-- Problem statement --
Exact repetition is required: output every record in full.

(Data excerpts Opens)

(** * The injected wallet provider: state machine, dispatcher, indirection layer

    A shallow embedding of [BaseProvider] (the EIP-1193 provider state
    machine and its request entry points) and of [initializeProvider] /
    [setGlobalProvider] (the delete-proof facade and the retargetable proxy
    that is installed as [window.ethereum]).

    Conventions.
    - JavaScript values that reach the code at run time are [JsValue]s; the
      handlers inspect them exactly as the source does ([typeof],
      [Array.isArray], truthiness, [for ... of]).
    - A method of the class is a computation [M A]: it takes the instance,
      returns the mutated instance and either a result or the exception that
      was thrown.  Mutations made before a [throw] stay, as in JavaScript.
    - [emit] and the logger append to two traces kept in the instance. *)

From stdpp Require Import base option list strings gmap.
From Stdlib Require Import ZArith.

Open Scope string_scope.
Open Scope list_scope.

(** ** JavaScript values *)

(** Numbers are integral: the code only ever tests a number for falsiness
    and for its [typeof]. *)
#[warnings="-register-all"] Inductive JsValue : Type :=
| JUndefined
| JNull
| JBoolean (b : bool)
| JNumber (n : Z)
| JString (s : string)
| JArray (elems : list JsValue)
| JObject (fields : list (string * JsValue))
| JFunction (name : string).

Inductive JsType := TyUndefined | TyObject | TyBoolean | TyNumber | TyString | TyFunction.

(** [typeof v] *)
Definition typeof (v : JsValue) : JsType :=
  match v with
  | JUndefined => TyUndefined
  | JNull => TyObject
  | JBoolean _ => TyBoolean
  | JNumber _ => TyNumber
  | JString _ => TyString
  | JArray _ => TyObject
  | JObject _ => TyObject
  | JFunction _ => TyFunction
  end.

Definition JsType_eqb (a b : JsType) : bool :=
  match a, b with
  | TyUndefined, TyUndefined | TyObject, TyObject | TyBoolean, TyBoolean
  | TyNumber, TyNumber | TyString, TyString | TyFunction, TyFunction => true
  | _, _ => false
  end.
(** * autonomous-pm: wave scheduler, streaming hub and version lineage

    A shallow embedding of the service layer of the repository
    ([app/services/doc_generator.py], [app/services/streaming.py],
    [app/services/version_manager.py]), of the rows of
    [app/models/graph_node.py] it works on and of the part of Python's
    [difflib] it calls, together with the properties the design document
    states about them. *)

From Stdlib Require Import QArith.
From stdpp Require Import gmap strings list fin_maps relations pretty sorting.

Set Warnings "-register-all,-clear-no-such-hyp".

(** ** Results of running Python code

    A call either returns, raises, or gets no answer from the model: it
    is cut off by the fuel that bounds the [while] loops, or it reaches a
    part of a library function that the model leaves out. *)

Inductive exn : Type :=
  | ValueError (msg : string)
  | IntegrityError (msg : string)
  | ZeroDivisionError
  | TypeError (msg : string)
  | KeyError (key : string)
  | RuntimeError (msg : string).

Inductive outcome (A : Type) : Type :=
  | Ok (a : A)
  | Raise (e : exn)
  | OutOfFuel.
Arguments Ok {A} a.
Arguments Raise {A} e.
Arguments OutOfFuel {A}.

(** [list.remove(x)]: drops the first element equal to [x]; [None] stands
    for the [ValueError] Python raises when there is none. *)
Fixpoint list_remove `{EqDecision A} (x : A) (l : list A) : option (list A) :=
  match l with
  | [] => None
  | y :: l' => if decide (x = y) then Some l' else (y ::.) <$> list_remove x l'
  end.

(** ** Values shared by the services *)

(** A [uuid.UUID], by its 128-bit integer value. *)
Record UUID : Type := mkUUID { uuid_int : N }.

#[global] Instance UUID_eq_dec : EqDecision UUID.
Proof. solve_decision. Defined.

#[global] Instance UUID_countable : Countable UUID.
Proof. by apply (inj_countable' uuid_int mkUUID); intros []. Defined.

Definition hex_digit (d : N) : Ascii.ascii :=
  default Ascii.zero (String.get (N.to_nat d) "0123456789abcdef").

(Data excerpts Closes)

-- Exercise result --
(** * The injected wallet provider: state machine, dispatcher, indirection layer

    A shallow embedding of [BaseProvider] (the EIP-1193 provider state
    machine and its request entry points) and of [initializeProvider] /
    [setGlobalProvider] (the delete-proof facade and the retargetable proxy
    that is installed as [window.ethereum]).

    Conventions.
    - JavaScript values that reach the code at run time are [JsValue]s; the
      handlers inspect them exactly as the source does ([typeof],
      [Array.isArray], truthiness, [for ... of]).
    - A method of the class is a computation [M A]: it takes the instance,
      returns the mutated instance and either a result or the exception that
      was thrown.  Mutations made before a [throw] stay, as in JavaScript.
    - [emit] and the logger append to two traces kept in the instance. *)

From stdpp Require Import base option list strings gmap.
From Stdlib Require Import ZArith.

Open Scope string_scope.
Open Scope list_scope.

(** ** JavaScript values *)

(** Numbers are integral: the code only ever tests a number for falsiness
    and for its [typeof]. *)
#[warnings="-register-all"] Inductive JsValue : Type :=
| JUndefined
| JNull
| JBoolean (b : bool)
| JNumber (n : Z)
| JString (s : string)
| JArray (elems : list JsValue)
| JObject (fields : list (string * JsValue))
| JFunction (name : string).

Inductive JsType := TyUndefined | TyObject | TyBoolean | TyNumber | TyString | TyFunction.

(** [typeof v] *)
Definition typeof (v : JsValue) : JsType :=
  match v with
  | JUndefined => TyUndefined
  | JNull => TyObject
  | JBoolean _ => TyBoolean
  | JNumber _ => TyNumber
  | JString _ => TyString
  | JArray _ => TyObject
  | JObject _ => TyObject
  | JFunction _ => TyFunction
  end.

Definition JsType_eqb (a b : JsType) : bool :=
  match a, b with
  | TyUndefined, TyUndefined | TyObject, TyObject | TyBoolean, TyBoolean
  | TyNumber, TyNumber | TyString, TyString | TyFunction, TyFunction => true
  | _, _ => false
  end.
(** * autonomous-pm: wave scheduler, streaming hub and version lineage

    A shallow embedding of the service layer of the repository
    ([app/services/doc_generator.py], [app/services/streaming.py],
    [app/services/version_manager.py]), of the rows of
    [app/models/graph_node.py] it works on and of the part of Python's
    [difflib] it calls, together with the properties the design document
    states about them. *)

From Stdlib Require Import QArith.
From stdpp Require Import gmap strings list fin_maps relations pretty sorting.

Set Warnings "-register-all,-clear-no-such-hyp".

(** ** Results of running Python code

    A call either returns, raises, or gets no answer from the model: it
    is cut off by the fuel that bounds the [while] loops, or it reaches a
    part of a library function that the model leaves out. *)

Inductive exn : Type :=
  | ValueError (msg : string)
  | IntegrityError (msg : string)
  | ZeroDivisionError
  | TypeError (msg : string)
  | KeyError (key : string)
  | RuntimeError (msg : string).

Inductive outcome (A : Type) : Type :=
  | Ok (a : A)
  | Raise (e : exn)
  | OutOfFuel.
Arguments Ok {A} a.
Arguments Raise {A} e.
Arguments OutOfFuel {A}.

(** [list.remove(x)]: drops the first element equal to [x]; [None] stands
    for the [ValueError] Python raises when there is none. *)
Fixpoint list_remove `{EqDecision A} (x : A) (l : list A) : option (list A) :=
  match l with
  | [] => None
  | y :: l' => if decide (x = y) then Some l' else (y ::.) <$> list_remove x l'
  end.

(** ** Values shared by the services *)

(** A [uuid.UUID], by its 128-bit integer value. *)
Record UUID : Type := mkUUID { uuid_int : N }.

#[global] Instance UUID_eq_dec : EqDecision UUID.
Proof. solve_decision. Defined.

#[global] Instance UUID_countable : Countable UUID.
Proof. by apply (inj_countable' uuid_int mkUUID); intros []. Defined.

Definition hex_digit (d : N) : Ascii.ascii :=
  default Ascii.zero (String.get (N.to_nat d) "0123456789abcdef").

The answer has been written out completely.